ASSIGNMENT: Begin at the line containing "Definition queue w" in the entries below and end at the line containing "Proof. by destruct w. Qed."; transcribe that range exactly and nothing outside it.
___ RECORD EXCERPTS ___
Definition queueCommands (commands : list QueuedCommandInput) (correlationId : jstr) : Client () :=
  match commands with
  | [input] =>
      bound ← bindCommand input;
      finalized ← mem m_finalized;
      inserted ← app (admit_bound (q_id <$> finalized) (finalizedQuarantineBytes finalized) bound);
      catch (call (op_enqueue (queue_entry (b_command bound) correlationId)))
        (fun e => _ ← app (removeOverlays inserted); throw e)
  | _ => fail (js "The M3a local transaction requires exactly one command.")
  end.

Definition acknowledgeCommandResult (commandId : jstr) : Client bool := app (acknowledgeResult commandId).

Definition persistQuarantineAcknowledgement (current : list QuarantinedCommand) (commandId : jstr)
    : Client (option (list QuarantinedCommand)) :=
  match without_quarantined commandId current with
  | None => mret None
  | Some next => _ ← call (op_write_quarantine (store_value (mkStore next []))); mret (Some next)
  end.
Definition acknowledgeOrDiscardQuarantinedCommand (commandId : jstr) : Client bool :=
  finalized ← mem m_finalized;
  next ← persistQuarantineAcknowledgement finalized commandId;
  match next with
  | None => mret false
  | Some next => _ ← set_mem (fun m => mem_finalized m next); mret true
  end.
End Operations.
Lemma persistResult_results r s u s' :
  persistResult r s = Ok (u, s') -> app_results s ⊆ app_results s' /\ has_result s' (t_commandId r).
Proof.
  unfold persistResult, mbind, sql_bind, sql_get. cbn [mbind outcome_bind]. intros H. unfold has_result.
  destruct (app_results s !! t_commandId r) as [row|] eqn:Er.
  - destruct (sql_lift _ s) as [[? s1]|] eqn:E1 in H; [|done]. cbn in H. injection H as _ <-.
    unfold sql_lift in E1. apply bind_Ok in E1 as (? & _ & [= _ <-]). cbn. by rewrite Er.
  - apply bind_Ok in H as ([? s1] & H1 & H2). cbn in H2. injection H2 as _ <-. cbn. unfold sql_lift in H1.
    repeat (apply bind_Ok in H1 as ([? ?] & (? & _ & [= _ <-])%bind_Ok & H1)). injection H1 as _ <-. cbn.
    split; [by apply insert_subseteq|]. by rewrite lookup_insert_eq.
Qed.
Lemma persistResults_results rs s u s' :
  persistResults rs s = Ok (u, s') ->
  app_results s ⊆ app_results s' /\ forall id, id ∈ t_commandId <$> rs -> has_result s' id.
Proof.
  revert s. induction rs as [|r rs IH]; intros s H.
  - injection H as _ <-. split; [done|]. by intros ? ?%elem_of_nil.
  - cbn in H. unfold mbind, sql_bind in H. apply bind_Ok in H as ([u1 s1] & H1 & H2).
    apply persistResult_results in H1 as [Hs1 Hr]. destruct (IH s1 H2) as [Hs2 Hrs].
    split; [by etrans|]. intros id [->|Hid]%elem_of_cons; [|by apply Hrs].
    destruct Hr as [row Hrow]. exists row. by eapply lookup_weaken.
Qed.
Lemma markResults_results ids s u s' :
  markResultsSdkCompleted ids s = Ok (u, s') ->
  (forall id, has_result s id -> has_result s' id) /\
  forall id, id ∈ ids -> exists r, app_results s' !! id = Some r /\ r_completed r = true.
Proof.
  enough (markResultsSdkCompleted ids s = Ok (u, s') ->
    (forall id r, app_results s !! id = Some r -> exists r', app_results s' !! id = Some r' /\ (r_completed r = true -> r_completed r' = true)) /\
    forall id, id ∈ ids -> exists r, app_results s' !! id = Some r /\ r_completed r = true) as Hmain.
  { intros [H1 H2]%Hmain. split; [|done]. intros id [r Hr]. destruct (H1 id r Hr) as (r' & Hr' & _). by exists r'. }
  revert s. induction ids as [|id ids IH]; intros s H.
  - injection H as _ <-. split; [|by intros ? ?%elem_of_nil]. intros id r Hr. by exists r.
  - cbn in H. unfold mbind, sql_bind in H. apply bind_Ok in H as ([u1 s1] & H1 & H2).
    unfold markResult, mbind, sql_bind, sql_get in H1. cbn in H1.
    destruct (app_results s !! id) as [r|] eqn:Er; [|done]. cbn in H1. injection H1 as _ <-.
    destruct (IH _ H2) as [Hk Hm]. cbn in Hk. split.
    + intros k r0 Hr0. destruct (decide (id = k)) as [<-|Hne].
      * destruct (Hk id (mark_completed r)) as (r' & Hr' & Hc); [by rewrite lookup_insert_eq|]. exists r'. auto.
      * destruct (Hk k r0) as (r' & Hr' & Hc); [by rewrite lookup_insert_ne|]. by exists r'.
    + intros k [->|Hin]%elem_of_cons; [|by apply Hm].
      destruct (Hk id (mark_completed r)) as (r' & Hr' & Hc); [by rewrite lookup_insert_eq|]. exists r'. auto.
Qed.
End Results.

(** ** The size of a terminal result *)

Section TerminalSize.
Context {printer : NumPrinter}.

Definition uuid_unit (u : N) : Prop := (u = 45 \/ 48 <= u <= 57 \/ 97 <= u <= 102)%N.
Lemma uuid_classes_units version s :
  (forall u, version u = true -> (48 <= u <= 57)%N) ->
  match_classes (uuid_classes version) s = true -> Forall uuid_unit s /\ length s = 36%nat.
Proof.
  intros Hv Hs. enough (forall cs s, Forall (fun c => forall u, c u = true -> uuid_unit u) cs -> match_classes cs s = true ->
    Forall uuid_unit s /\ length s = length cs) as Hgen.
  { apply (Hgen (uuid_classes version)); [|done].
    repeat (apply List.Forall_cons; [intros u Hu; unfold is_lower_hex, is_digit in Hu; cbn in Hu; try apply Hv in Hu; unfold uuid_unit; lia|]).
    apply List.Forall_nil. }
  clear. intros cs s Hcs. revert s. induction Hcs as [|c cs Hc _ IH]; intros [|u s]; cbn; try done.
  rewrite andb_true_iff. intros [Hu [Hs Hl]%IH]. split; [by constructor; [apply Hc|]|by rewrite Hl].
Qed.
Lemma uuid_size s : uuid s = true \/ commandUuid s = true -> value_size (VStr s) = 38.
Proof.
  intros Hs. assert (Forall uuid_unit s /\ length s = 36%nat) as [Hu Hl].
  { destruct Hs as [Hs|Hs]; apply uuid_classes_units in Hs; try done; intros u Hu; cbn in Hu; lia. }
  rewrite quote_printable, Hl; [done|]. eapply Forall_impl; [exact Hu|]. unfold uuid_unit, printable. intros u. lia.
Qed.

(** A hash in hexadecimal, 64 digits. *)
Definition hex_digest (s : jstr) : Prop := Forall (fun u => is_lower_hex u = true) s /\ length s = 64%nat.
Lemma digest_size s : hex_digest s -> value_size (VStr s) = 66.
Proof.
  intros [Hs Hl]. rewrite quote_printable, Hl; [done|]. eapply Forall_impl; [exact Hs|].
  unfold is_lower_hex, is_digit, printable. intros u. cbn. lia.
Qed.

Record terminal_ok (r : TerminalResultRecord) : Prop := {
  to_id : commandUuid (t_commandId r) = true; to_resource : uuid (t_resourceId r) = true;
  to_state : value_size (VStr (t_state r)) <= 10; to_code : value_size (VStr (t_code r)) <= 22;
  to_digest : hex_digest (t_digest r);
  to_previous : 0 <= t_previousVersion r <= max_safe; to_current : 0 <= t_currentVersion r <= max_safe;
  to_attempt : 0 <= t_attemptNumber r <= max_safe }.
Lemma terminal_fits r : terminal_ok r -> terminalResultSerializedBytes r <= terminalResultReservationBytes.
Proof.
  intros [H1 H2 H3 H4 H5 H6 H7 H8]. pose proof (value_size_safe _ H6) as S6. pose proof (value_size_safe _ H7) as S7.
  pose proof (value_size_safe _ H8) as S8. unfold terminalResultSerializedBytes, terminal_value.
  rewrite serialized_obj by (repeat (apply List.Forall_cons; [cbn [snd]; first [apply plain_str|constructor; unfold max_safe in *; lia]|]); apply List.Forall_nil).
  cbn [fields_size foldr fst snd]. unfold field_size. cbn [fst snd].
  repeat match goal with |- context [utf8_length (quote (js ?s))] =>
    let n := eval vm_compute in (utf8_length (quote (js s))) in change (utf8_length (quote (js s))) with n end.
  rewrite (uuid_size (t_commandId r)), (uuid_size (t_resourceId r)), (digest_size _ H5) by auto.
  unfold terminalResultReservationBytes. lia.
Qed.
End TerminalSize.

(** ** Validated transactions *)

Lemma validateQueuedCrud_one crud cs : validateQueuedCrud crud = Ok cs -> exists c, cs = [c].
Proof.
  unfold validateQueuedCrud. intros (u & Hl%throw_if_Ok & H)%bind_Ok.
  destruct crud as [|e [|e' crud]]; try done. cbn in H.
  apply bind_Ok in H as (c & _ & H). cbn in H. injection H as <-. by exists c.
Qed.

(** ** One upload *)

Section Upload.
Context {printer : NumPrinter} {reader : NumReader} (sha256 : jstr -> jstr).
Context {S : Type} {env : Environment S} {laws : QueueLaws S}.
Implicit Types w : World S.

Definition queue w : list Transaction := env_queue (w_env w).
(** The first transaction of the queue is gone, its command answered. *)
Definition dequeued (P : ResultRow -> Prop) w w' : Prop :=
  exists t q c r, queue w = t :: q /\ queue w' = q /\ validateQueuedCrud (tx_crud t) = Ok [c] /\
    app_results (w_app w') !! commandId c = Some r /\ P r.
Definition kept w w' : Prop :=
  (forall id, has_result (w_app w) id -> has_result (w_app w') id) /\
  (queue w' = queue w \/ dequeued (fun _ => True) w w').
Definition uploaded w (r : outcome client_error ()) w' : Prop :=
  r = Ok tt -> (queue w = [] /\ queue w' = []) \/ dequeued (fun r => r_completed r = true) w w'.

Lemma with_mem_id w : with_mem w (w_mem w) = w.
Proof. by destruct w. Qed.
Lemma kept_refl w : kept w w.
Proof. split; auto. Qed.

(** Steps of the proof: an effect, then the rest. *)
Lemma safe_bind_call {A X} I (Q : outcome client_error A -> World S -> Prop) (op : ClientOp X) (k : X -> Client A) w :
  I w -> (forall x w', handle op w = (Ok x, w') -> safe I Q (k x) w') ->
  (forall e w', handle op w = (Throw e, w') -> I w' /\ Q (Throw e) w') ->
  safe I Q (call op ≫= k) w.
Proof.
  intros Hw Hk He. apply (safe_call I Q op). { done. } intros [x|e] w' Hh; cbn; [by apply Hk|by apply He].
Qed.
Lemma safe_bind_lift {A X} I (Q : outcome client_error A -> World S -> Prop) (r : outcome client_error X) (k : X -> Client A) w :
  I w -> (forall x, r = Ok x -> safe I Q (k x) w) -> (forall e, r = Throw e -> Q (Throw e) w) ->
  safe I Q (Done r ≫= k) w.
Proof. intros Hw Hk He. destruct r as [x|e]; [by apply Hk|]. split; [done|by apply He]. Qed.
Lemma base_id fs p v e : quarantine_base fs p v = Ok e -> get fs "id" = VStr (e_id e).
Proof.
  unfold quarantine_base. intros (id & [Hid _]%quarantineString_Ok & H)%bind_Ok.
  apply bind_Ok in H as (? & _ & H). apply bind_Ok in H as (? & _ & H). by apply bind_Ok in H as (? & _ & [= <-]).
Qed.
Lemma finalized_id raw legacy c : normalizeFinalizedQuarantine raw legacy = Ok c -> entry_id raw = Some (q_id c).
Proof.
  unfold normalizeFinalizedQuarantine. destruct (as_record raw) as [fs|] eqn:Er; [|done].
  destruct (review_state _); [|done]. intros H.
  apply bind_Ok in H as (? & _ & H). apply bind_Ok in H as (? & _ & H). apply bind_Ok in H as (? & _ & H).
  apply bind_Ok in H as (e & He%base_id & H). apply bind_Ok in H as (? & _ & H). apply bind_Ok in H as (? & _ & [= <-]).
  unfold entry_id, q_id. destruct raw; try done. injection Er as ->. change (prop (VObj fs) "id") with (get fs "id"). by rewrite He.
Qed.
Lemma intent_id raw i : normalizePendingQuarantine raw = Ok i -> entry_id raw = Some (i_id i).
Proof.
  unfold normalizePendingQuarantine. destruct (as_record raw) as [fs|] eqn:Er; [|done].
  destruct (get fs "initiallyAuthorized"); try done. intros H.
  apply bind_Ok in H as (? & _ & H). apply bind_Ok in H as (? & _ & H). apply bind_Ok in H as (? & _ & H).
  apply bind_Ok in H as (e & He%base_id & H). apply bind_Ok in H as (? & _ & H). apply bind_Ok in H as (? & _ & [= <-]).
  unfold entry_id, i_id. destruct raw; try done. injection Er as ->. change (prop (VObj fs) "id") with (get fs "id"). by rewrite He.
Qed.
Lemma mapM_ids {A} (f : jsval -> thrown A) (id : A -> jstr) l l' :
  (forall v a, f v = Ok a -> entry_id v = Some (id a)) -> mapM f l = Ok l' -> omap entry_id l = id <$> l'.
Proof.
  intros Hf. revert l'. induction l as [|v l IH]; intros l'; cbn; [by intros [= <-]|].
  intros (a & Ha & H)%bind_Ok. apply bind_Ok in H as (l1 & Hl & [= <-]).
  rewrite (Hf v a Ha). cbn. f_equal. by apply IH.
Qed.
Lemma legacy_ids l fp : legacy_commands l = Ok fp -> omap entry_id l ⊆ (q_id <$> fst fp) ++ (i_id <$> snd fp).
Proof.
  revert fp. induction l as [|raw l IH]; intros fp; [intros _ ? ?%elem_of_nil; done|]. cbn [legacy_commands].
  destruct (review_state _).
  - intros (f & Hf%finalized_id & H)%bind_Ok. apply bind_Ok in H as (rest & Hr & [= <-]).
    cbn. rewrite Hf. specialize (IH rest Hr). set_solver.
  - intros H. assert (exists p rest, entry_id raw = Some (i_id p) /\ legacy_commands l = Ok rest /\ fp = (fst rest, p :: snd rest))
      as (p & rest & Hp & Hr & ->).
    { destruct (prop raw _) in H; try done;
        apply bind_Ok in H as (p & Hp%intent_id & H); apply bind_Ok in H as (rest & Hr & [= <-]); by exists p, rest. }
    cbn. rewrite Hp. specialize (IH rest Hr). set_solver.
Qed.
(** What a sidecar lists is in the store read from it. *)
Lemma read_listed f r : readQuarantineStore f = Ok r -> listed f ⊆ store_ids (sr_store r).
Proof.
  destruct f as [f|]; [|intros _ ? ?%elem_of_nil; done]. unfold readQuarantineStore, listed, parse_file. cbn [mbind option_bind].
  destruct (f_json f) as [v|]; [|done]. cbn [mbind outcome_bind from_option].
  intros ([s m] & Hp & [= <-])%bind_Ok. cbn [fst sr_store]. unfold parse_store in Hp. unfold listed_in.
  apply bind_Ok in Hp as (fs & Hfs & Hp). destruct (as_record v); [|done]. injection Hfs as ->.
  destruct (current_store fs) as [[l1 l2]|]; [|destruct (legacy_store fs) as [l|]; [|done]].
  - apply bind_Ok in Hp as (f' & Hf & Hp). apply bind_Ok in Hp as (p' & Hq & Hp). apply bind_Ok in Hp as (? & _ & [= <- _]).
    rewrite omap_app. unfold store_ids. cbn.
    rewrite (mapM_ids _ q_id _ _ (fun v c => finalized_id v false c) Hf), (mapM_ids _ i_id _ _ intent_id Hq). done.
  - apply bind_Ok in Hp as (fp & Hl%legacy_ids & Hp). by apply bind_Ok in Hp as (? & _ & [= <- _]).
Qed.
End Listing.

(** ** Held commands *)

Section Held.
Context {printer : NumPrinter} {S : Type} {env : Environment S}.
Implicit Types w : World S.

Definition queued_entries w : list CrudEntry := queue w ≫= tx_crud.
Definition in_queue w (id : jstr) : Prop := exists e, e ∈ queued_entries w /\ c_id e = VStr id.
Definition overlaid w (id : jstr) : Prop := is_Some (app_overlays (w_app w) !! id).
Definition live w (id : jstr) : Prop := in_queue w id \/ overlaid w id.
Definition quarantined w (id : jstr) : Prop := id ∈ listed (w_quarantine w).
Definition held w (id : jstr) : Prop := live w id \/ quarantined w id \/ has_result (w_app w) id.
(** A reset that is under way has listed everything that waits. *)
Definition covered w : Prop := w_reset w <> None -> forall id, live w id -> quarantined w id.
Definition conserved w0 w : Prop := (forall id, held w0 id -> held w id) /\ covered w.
___
EXERCISE RESPONSE:
Definition queue w : list Transaction := env_queue (w_env w).
(** The first transaction of the queue is gone, its command answered. *)
Definition dequeued (P : ResultRow -> Prop) w w' : Prop :=
  exists t q c r, queue w = t :: q /\ queue w' = q /\ validateQueuedCrud (tx_crud t) = Ok [c] /\
    app_results (w_app w') !! commandId c = Some r /\ P r.
Definition kept w w' : Prop :=
  (forall id, has_result (w_app w) id -> has_result (w_app w') id) /\
  (queue w' = queue w \/ dequeued (fun _ => True) w w').
Definition uploaded w (r : outcome client_error ()) w' : Prop :=
  r = Ok tt -> (queue w = [] /\ queue w' = []) \/ dequeued (fun r => r_completed r = true) w w'.

Lemma with_mem_id w : with_mem w (w_mem w) = w.
Proof. by destruct w. Qed.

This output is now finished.